Esta sexta-feira, 9 de Maio, dia em que completa 88 anos de vida, lança o livro ‘O infinito à cabeceira’, até porque, afirmou ao Correio do Ribatejo, “todos nós dormimos com o infinito à cabeceira desde que nascemos”.
“Não direi que é uma autobiografia, é um livro de uma pessoa a olhar para si próprio, em liberdade e sem medo”, conclui.
O prefácio é de Adelino Ascenso e a editora a Caleidoscópio. O livro vai ser apresentado pelo historiador Guilherme Oliveira Martins, pelas 18h00 desta sexta-feira, na Casa Museu Passos Canavarro.
Tendo sido deputado no Parlamento Europeu, entre 1989 e 1994, como observa a evolução da União Europeia nas últimas décadas, especialmente face ao crescimento dos populismos e nacionalismos? A Europa de Schuman, dos anos 50, é a Europa em que vivemos?
Não é, até porque a história tem a sua dinâmica própria, portanto, nunca poderia ser. Foi muito interessante a experiência que tive nesses quatro anos como deputado no Parlamento Europeu, ora em Estrasburgo ora em Bruxelas. E é engraçada a existência dessas duas sedes. Estrasburgo procura manter a relação histórica entre a França e a Alemanha. Há essa necessidade dos países europeus se encontrarem e trabalharem em conjunto, mas logo nessa altura se percebia que era necessária uma dinâmica paralela, com Bruxelas a assumir o poder de decisão. Bruxelas é hoje muito mais a capital da Europa do que Estrasburgo. Essa Europa era uma europa de Estados e não de cidadãos. Eu tive o privilégio de conhecer ambas. Quando fui eleito fui integrado no grupo Socialista, que era o maior grupo na altura, em 1989. Onde me apercebi da complexidade que era olhar para a Europa numa perspectiva política. Caiu o muro de Berlim três meses depois de eu lá chegar. Não me esqueço da noite em que fomos todos com archotes até ao Teatro do Povo, na Avenida das Tílias, na velha Berlim, fomos festejar atravessando a porta de Brandemburgo, fomos manifestar no fundo o desejo de uma União alargada, a levar a democracia a países que não tinham esse conhecimento.

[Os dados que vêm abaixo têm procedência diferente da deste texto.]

(** A handle that [vc_cluster_connect] returned, and what the operations make of it. *)
Inductive reach : vc_cluster -> W -> Prop :=
| reach_connect alloc_ok ctx_ok seeds user pass tls w cl w' :
    vc_cluster_connect alloc_ok ctx_ok seeds user pass tls w = Some (Some cl, w') -> reach cl w'
| reach_cmd key cmd cl w e r cl' w' :
    reach cl w -> vc_cluster_cmd malloc_ok cl key cmd w = Some ((e, r, cl'), w') -> reach cl' w'
| reach_refresh cl w b cl' w' :
    reach cl w -> vc_cluster_refresh cl w = Some ((b, cl'), w') -> reach cl' w'
| reach_health cl w cl' w' :
    reach cl w -> health_thread_round malloc_ok cl w = Some (cl', w') -> reach cl' w'.

Lemma connect_post alloc_ok ctx_ok seeds user pass tls :
  post (W := W) (vc_cluster_connect alloc_ok ctx_ok seeds user pass tls)
    (fun o => match o with Some cl => cluster_ok cl /\ only_busy None cl /\ 0 < node_count cl | None => True end).
Proof.
  unfold vc_cluster_connect. destruct (negb alloc_ok); [by apply post_ret|].
  destruct (tls && negb ctx_ok); [by apply post_ret|]. destruct (1023 <=? _)%nat; [apply post_ub|].
  set (cl0 := Cluster _ _ _ _ _ _).
  assert (Hi : inv cl0 None (fold_left add_seed (strtok [] seeds) cl0)).
  { apply add_seeds_inv, empty_inv; rewrite length_take; lia. }
  clearbody cl0. set (cl1 := fold_left _ _ _) in *. clearbody cl1.
  destruct (Z.eqb_spec (node_count cl1) 0) as [|Hne]; [by apply post_ret|].
  eapply post_bind; [apply (refresh_post cl1), inv_refl; apply Hi|]. intros [ok cl2] Hi2.
  assert (Hpos : 0 < node_count cl2).
  { unfold node_count in *. destruct Hi2 as [_ _ Hn _]. apply prefix_length in Hn.
    rewrite !length_fmap in Hn. lia. }
  apply post_ret. destruct ok; [split; [apply Hi2 | split; [apply Hi2 | done]]|].
  destruct (Z.eqb_spec (node_count cl2) 1) as [H1|]; [|split; [apply Hi2 | split; [apply Hi2 | done]]].
  assert (Hi3 : inv cl1 None (with_slots (map_slots 0 (VC_CLUSTER_SLOTS - 1) 0 (cl_slot_map cl2)) cl2)).
  { apply inv_map; [done|lia|lia|lia]. }
  split; [apply Hi3 | split; [apply Hi3 | done]].
Qed.

Lemma cmd_post cl key cmd :
  cluster_ok cl -> only_busy None cl ->
  post (W := W) (vc_cluster_cmd malloc_ok cl key cmd)
    (fun '(e, r, cl') => inv cl None cl' /\ (e = VC_CLUSTER_OK <-> is_Some r)).
Proof.
  intros Hok Hb. unfold vc_cluster_cmd. apply post_lift. intros ni _. destruct (ni <? 0).
  - apply post_ret. split; [by apply inv_refl|]. split; [done|]. by intros [? ?].
  - by apply cmd_attempts_post, inv_refl.
Qed.

Lemma reach_inv cl w : reach cl w -> cluster_ok cl /\ only_busy None cl.
Proof.
  induction 1 as [? ? ? ? ? ? w cl w' E | key cmd cl w e r cl' w' _ [Hok Hb] E
                 | cl w b cl' w' _ [Hok Hb] E | cl w cl' w' _ [Hok Hb] E].
  - destruct (connect_post _ _ _ _ _ _ _ _ _ E) as (? & ? & _). done.
  - destruct (cmd_post cl key cmd Hok Hb _ _ _ E) as [[? ? _ _] _]. done.
  - destruct (refresh_post cl cl (inv_refl _ Hok Hb) _ _ _ E) as [? ? _ _]. done.
  - destruct (health_loop_post cl _ _ _ _ (inv_refl _ Hok Hb) _ _ _ E) as [? ? _ _]. done.
Qed.

End History.

(** ** The reply reader *)

Section Reader.
Context {W : Type} {N : Net W} {NS : NetStream W}.

(** The bytes of a reply that reach the caller. *)
Definition reply_text (r : reply) : option (list Z) :=
  match r with
  | RSimple s | RError s => Some s
  | RInt n => Some (dec n)
  | RNil => Some []
  | RBulk d => Some d
  | RArray l => Some (bs "*" ++ dec (Z.of_nat (length l)))
  | _ => None
  end.

(** Reading a line ends whatever arrives; a complete line leaves its NUL in the buffer. *)
Lemma readline_loop_total n fd ssl acc (w : W) :
  exists ok buf w', readline_loop n fd ssl acc w = Some ((ok, buf), w') /\
    (ok = true -> exists line, buf = line ++ [0; LF]).
Proof.
  revert acc w. induction n as [|n IH]; intros acc w; cbn [readline_loop]; [by eexists _, _, _|].
  unfold mbind, io_bind, sys. destruct (net_recv fd ssl 1 w) as [[|c r] w1]; [by eexists _, _, _|].
  destruct (ends_crlf (acc ++ [c])) eqn:Ec; [|by apply IH].
  eexists _, _, _. split; [reflexivity|]. intros _. apply ends_crlf_snoc in Ec as [-> Hl].
  apply last_Some in Hl as [l ->]. exists l. rewrite <- app_assoc. cbn [app].
  rewrite length_app. cbn [length]. replace (length l + 2 - 2)%nat with (length l + 0)%nat by lia.
  by rewrite insert_app_r.
Qed.

Lemma readline_total fd ssl old maxlen (w : W) :
  exists ok buf w', sock_readline fd ssl old maxlen w = Some ((ok, overwrite buf old), w') /\
    (ok = true -> exists line, buf = line ++ [0; LF]).
Proof.
  destruct (readline_loop_total (maxlen - 1) fd ssl [] w) as (ok & buf & w' & E & H).
  exists ok, buf, w'. unfold sock_readline. by rewrite (bind_some _ _ _ _ _ E).
Qed.

Lemma io_count_le ssl n : 0 <= n -> io_count ssl n <= n.
Proof. unfold io_count, s32. destruct ssl; [|done]. zdivlia. Qed.
(* ===== verification/Cli.v ===== *)
(** * Command-line client

    [src/cli/vcli.c]: the reply printer, the command encoder, the tokenizer, the options
    and the three modes of the client.  The terminal (standard input, output and error) is
    a layer around the network; colours, raw mode and latency are the globals of the
    source.  [atof] with ["%g"], and the text of a latency, are parameters. *)

From S2P Require Import Prelude Proto ProtoSpec Auth Net Cluster.
From S2P Require Import Commands.

(** ** Terminal *)

Record tty (W : Type) := Tty { tty_net : W; tty_in : list Z; tty_out : list Z; tty_err : list Z }.
Arguments Tty {W}. Arguments tty_net {W}. Arguments tty_in {W}. Arguments tty_out {W}. Arguments tty_err {W}.

Definition on_net {W A} (f : W -> A * W) (t : tty W) : A * tty W :=
  let '(a, w) := f (tty_net t) in (a, Tty w (tty_in t) (tty_out t) (tty_err t)).

#[export] Instance tty_is_net {W} `{N : Net W} : Net (tty W) := {
  net_addrs host port := on_net (net_addrs host port);
  net_close fd := on_net (net_close fd);
  net_ssl_connect fd := on_net (net_ssl_connect fd);
  net_send fd ssl buf n := on_net (net_send fd ssl buf n);
  net_recv fd ssl n := on_net (net_recv fd ssl n);
  net_now := on_net net_now;
}.

#[export] Instance tty_is_stream {W} `{N : Net W} {NS : NetStream W} : NetStream (tty W).
Proof.
  refine {| net_in t fd := net_in (tty_net t) fd |}; cbn [net_send net_recv tty_is_net]; unfold on_net; intros.
  - pose proof (send_bound fd ssl buf n (tty_net w)). by destruct (net_send _ _ _ _ _).
  - pose proof (recv_bound fd ssl n (tty_net w)). by destruct (net_recv _ _ _ _).
  - pose proof (recv_order fd ssl n (tty_net w)). by destruct (net_recv _ _ _ _); auto.
  - pose proof (recv_some fd ssl n (tty_net w)). by destruct (net_recv _ _ _ _); auto.
  - pose proof (recv_other fd ssl n (tty_net w) fd'). by destruct (net_recv _ _ _ _); auto.
Defined.

Definition printf {W} (s : list Z) : io (tty W) () :=
  fun t => Some ((), Tty (tty_net t) (tty_in t) (tty_out t ++ s) (tty_err t)).
Definition eprintf {W} (s : list Z) : io (tty W) () :=
  fun t => Some ((), Tty (tty_net t) (tty_in t) (tty_out t) (tty_err t ++ s)).

(** ** Display *)

Record display := Display { use_color : bool; raw_mode : bool; show_latency : bool }.

Definition ESC : Z := 27.
Definition sgr (s : list Z) : list Z := ESC :: bs "[" ++ s ++ bs "m".
Definition COL_RESET : list Z := sgr (bs "0").
Definition COL_RED : list Z := sgr (bs "31").
Definition COL_GREEN : list Z := sgr (bs "32").
Definition COL_YELLOW : list Z := sgr (bs "33").
Definition COL_MAGENTA : list Z := sgr (bs "35").
Definition COL_CYAN : list Z := sgr (bs "36").
Definition COL_BOLD : list Z := sgr (bs "1").
Definition COL_DIM : list Z := sgr (bs "2").

(** [COL s RESET] in colour, [s] without. *)
Definition colored (d : display) (col s : list Z) : list Z := if use_color d then col ++ s ++ COL_RESET else s.

(** A tag and a value: the value is bold in colour. *)
Definition tagged (d : display) (col tag v : list Z) : list Z :=
  if use_color d then col ++ tag ++ COL_BOLD ++ v ++ COL_RESET else tag ++ v.
(* ===== verification/LifecycleThm.v ===== *)
(** * The life of a server: theorems

    Starting gives an empty store, the configured users and workers that listen; the
    socket made at creation is served by nobody; a failed start closes standard input;
    more than four threads write past the array of handles. *)

From S2P Require Import Prelude Hash Slab Entry Shard Wal Cache CacheInv CacheSafe CacheSpec CacheThm.
From S2P Require Import CacheLife Proto ProtoSpec Auth Kv Commands CommandsSpec Server ServerThm Resp Net Cluster Cli Lifecycle.

(** ** Creation *)

(** The system gives the cache its memory. *)
Record memory_ok (e : start_env) (B : base) : Prop := {
  mok_calloc : se_calloc e = true;
  mok_cache : granted (se_arena_bytes e) (se_cache e) B
}.

(** The log of a configuration. *)
Definition log_of (e : start_env) (cfg : vc_server_cfg) : vc_err * vc_wal := wal_init (cfg_wal_path cfg) (ce_wal (se_cache e)).

(** A configuration that authentication and TLS accept, without a log or with one that can
    be opened. *)
Record config_ok (e : start_env) (cfg : vc_server_cfg) (db : vc_auth_db) : Prop := {
  cok_wal : (log_of e cfg).1 = VC_OK;
  cok_slots : 0 <= cfg_shard_slots cfg <= 2 ^ 31;
  cok_auth : create_auth (se_junk e) (cfg_acl_file cfg) (se_acl e) (cfg_requirepass cfg) = Some db;
  cok_tls : is_Some (cfg_tls_cert cfg) -> is_Some (cfg_tls_key cfg) -> se_tls e = true
}.

(** The sockets are made; new descriptors are not in use. *)
Record sockets_ok (e : start_env) (o : os) : Prop := {
  sok_addr : se_addrinfo e = true;
  sok_socket : 0 <= se_socket e /\ (se_socket e ∉ os_open o);
  sok_bind : se_bind e = true /\ se_listen e = true;
  sok_epoll : 0 <= se_epoll e /\ (se_epoll e ∉ os_open o) /\ se_epoll e <> se_socket e
}.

E como foi conseguido esse entendimento?
Sabendo desde logo que seria extremamente difícil conseguir reuniões de trabalho produtivas e efectivas a vários níveis, recordo-me que os nossos conceitos linguísticos não eram interpretados da mesma maneira por eles. Havia um divórcio, resultado de anos e anos de domínio soviético e percebemos que ia ser muito difícil. Em todo o caso, tentou-se e começou a haver a adesão desses países à UE. Mas também constatei que havia, em paralelo, a união dos Povos, a união daqueles cidadãos que têm uma base cultural e de identidade que não são reconhecidos como Estados. Foi nessa altura que deixei o grupo Socialista e integrei um grupo administrativo que na altura existia, o grupo arco-íris. Nesse grupo encontrei cidadãos da Escócia, da Flandres, da Córsega, Galiza, Catalunha, Frísia, enfim, de muitas áreas geográficas que tinham uma noção de Nação, mas que não tinham meios para a aplicabilidade desse conceito.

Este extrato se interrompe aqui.